Владимир Данилович! Я бы мог в вас приветствовать все, что угодно, только не юбиляра. Простите мне мою ненависть к времени! Вы глава нашей адвокатуры, славный ученый, большой художник, вечно памятный деятель, лично для меня: дорогой друг и человек — все что хотите, но только не завоеватель двадцатилетней пряжки, не чиновник-юбиляр! Упаси Боже! Вы вовсе не то… И если я могу говорить в сегодняшний день, то лишь потому, что он мне дает каламбур, именно против времени. Когда-то, 31 мая, вы были первым крестником совета по принятию в адвокатуру, первым адвокатом корпорации да так и остались первым навсегда… Как Иисус Навин остановил солнце, так вы остановили номер первый… Честь вам и слава — и довольно об этом. Время, Сатурн, — если не для других присутствующих, то, во всяком случае, для вас — не должен существовать, не существует вовсе! Поэтому делать черту и подводить вам итог я ни за что не стану. И что такое ‘итог’? Я нахожу это слово незаконным. Должно быть, какой-нибудь кассир или бухгалтер взял союз ‘и’ да местоимение ‘того’, безграмотно слил эти два слова, поставленные рядом, воедино, написал ‘итого’, отсек живое окончание родительного падежа, поставил твердый знак — и вышел ‘итог’. Бессмысленное слово… И никакого итога вам не полагается! Вы всегда и на предбудущее время человек живой, интересный, важный во всякую минуту, без всякого итога вашему прошлому.

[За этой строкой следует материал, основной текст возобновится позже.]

(** ** Decimals *)
Definition frac_ok (f : nat) : bool :=
  let s := fmt_0lld 4 (Z.of_nat f) in
  bool_decide (scan_frac s 0 4 = (Z.of_nat f, 0%nat, [])) && (length s =? 4)%nat.
Lemma frac_scan f : 0 <= f < 10000 ->
  scan_frac (fmt_0lld 4 f) 0 4 = (f, 0%nat, []) /\ zlen (fmt_0lld 4 f) = 4.
Proof.
  intros Hf. assert (forallb frac_ok (seq 0 (Z.to_nat 10000)) = true) as H by (vm_compute; reflexivity).
  eapply forallb_forall in H; [|apply (in_seq (Z.to_nat 10000) 0 (Z.to_nat f)); lia].
  unfold frac_ok in H. rewrite Z2Nat.id in H by lia.
  apply andb_true_iff in H as [H1%bool_decide_eq_true_1 H2%Nat.eqb_eq]. split; [done|].
  unfold zlen. by rewrite H2.
Qed.

Definition dec_text (neg : bool) (i f : Z) : bytes :=
  (if neg then [45] else []) ++ dec_digits 20 i ++ [46] ++ fmt_0lld 4 f.

Lemma encode_dec_text neg i f bs :
  8 <= bs -> 0 <= i -> i * 10000 + f < 2 ^ 63 -> 0 <= f < 10000 ->
  encode_decimal (dec_text neg i f) bs =
    (0, le_bytes 8 (if neg then - (i * 10000 + f) else i * 10000 + f)).
Proof.
  intros Hbs Hi Hif Hf. unfold encode_decimal. destruct (Z.ltb_spec bs 8); [lia|].
  destruct (dec_digits_head 20 i Hi ltac:(lia)) as (c & r & E & Hc).
  assert (c <> 45 /\ c <> 43) as [H45 H43] by (unfold is_digit in Hc; lia).
  set (tl := [46] ++ fmt_0lld 4 f).
  assert (Hscan : scan_int (c :: r ++ tl) 0 = (i, tl)).
  { change (c :: r ++ tl) with ((c :: r) ++ tl). rewrite <- E.
    rewrite scan_int_digits; [done|cbn; lia|lia|lia]. }
  assert (Hp : (at_ (dec_text neg i f) 0 =? 45) = neg /\
     (if neg || (at_ (dec_text neg i f) 0 =? 43) then drop 1 (dec_text neg i f) else dec_text neg i f) = c :: r ++ tl).
  { unfold dec_text. rewrite E. destruct neg; [done|]. unfold at_; cbn [app nth].
    destruct (Z.eqb_spec c 45), (Z.eqb_spec c 43); try lia. done. }
  destruct Hp as [-> ->]. rewrite Hscan. destruct (frac_scan f Hf) as [Hfr _].
  unfold tl. unfold at_. cbn [app nth Z.eqb Pos.eqb drop]. rewrite drop_0. unfold KDS_DECIMAL_SCALE.
  rewrite Hfr. cbn [skip_digits scale_up]. unfold KDS_DECIMAL_SCALE_MUL.
  rewrite (s64_id (i * 10000 + f)) by lia. destruct neg; [rewrite s64_id by lia|]; done.
Qed.
(* ===== verification/State.v ===== *)
(** * State: the module's global state

    One record holds the globals of the source files: the block device
    and its content (blkdev.c), the superblock (meta.c), the buffer pool
    (page_mgr.c), the free list (page.c) and the page allocator
    (page_alloc.c).  [tick] counts the calls into the kernel that can
    fail or vary, so that each gets its own answer.  Pointers to frames
    are indices into the pool's frame array: two holders of the same
    index see each other's writes. *)
From S2P Require Import Prelude Layout.
From stdpp Require Import prelude gmap list.
From Stdlib Require Import ZArith Lia.
Local Open Scope Z_scope.
Local Open Scope kds_scope.

(** ** Data of kds_meta.h, kds_page_mgr.h and kds_page_alloc.h *)
Record kds_superblock := Superblock {
  sb_magic : Z; sb_version : Z; sb_reserved1 : Z;
  max_page_id : Z; last_commit_page_id : Z;
  create_time : Z; last_mount_time : Z; last_fsync_time : Z;
  total_pages : Z; free_pages : Z;
  alloc_point : Z; alloc_remaining : Z;
  sb_reserved2 : bytes }.

Record kds_buf_pool := BufPool {
  frames : list kds_frame;
  buf_map : gmap Z nat;
  free_frames : list nat;
  nr_free : Z }.

Record kds_page_allocator := Allocator {
  reserved : Z; cursor : Z; ring : list (option nat) }.

Record kds_state := State {
  tick : nat;
  kds_bdev : bool;
  disk : gmap Z bytes;
  superblock : option kds_superblock;
  sb_io_page : option bytes;
  g_fresh_init : bool;
  g_pool : option kds_buf_pool;
  g_alloc : option kds_page_allocator;
  free_list : list nat }.

Definition set_tick (x : nat) (s : kds_state) : kds_state :=
  State x (kds_bdev s) (disk s) (superblock s) (sb_io_page s) (g_fresh_init s) (g_pool s) (g_alloc s) (free_list s).
Definition set_kds_bdev (x : bool) (s : kds_state) : kds_state :=
  State (tick s) x (disk s) (superblock s) (sb_io_page s) (g_fresh_init s) (g_pool s) (g_alloc s) (free_list s).
Definition set_disk (x : gmap Z bytes) (s : kds_state) : kds_state :=
  State (tick s) (kds_bdev s) x (superblock s) (sb_io_page s) (g_fresh_init s) (g_pool s) (g_alloc s) (free_list s).
Definition set_superblock (x : option kds_superblock) (s : kds_state) : kds_state :=
  State (tick s) (kds_bdev s) (disk s) x (sb_io_page s) (g_fresh_init s) (g_pool s) (g_alloc s) (free_list s).
Definition set_sb_io_page (x : option bytes) (s : kds_state) : kds_state :=
  State (tick s) (kds_bdev s) (disk s) (superblock s) x (g_fresh_init s) (g_pool s) (g_alloc s) (free_list s).
Definition set_g_fresh_init (x : bool) (s : kds_state) : kds_state :=
  State (tick s) (kds_bdev s) (disk s) (superblock s) (sb_io_page s) x (g_pool s) (g_alloc s) (free_list s).
Definition set_g_pool (x : option kds_buf_pool) (s : kds_state) : kds_state :=
  State (tick s) (kds_bdev s) (disk s) (superblock s) (sb_io_page s) (g_fresh_init s) x (g_alloc s) (free_list s).
Definition set_g_alloc (x : option kds_page_allocator) (s : kds_state) : kds_state :=
  State (tick s) (kds_bdev s) (disk s) (superblock s) (sb_io_page s) (g_fresh_init s) (g_pool s) x (free_list s).
Definition set_free_list (x : list nat) (s : kds_state) : kds_state :=
  State (tick s) (kds_bdev s) (disk s) (superblock s) (sb_io_page s) (g_fresh_init s) (g_pool s) (g_alloc s) x.

(** The state when the module is loaded: no device, nothing allocated. *)
Definition boot_state (d : gmap Z bytes) : kds_state :=
  State 0 false d None None false None None [].

Section Services.
Context `{K : Kernel}.

(** ** Answers of the kernel *)
Definition oracle {A} (g : nat -> A) : M kds_state A :=
  fun s => Ret (g (tick s)) (set_tick (S (tick s)) s).
Definition alloc_ok : M kds_state bool := oracle k_alloc.

(** ** Frames of the pool *)
Definition on_frame {A} (fid : nat) (m : M kds_frame A) : M kds_state A := fun s =>
  match g_pool s with
  | None => Halt Fault s
  | Some pl =>
      match frames pl !! fid with
      | None => Halt Fault s
      | Some f =>
          let put f' := set_g_pool (Some (BufPool (<[fid := f']> (frames pl)) (buf_map pl) (free_frames pl) (nr_free pl))) s in
          match m f with
          | Ret a f' => Ret a (put f')
          | Halt h f' => Halt h (put f')
          end
      end
  end.
Definition frame_mod (fid : nat) (g : kds_frame -> kds_frame) : M kds_state unit :=
  on_frame fid (modify g).
Definition frame_get {A} (fid : nat) (g : kds_frame -> A) : M kds_state A :=
  on_frame fid (gets g).
End Services.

Говорят, будто я умею концентрировать мою мысль… Но Утин уже сказал, что вы человек широкий и вас трудно сжать… И однако же, если бы понадобилось отменить в вас нечто неумирающее, самое дорогое, то я бы сказал, что ваше самое сильное орудие: непроизвольное художество, поэзия. Им вы все делали и всегда будете делать! Вы — поэт уже потому, что у вас главная радость жизни — самая бестелесная, самая воздушная, какую можно себе представить — книги. Все книги, все роды литературы: стихи, драмы, учебники, новые теории, новые романы, законы, политика — все, что великая мысль человеческая бросает времени, все духовное творчество мира. Вы этим живете, и когда вас послушаешь, то в каждой вашей беседе, в каждой речи, все, чем вы прониклись из этой духовной пищи, что вы имеете сказать от себя, из своих наблюдений жизни, — все это окрашивается в незабываемые образы. Образы — вот ваше могущество, и вы этого не замечаете: ‘Ты, Моцарт, — бог, и сам того не знаешь!..’ Ваш сильный, проникнутый умом и страстью язык поучал, побеждал, творил, запечатлевался в умах, но спрашивается: чем? — Все теми же самобытными, вам одному свойственными, яркими образами вашей чудесной музы. Ваши слова западали в чужое сердце, как капли кипящего сургуча, они сверкали и освещали вашу мысль, как бриллианты и молния…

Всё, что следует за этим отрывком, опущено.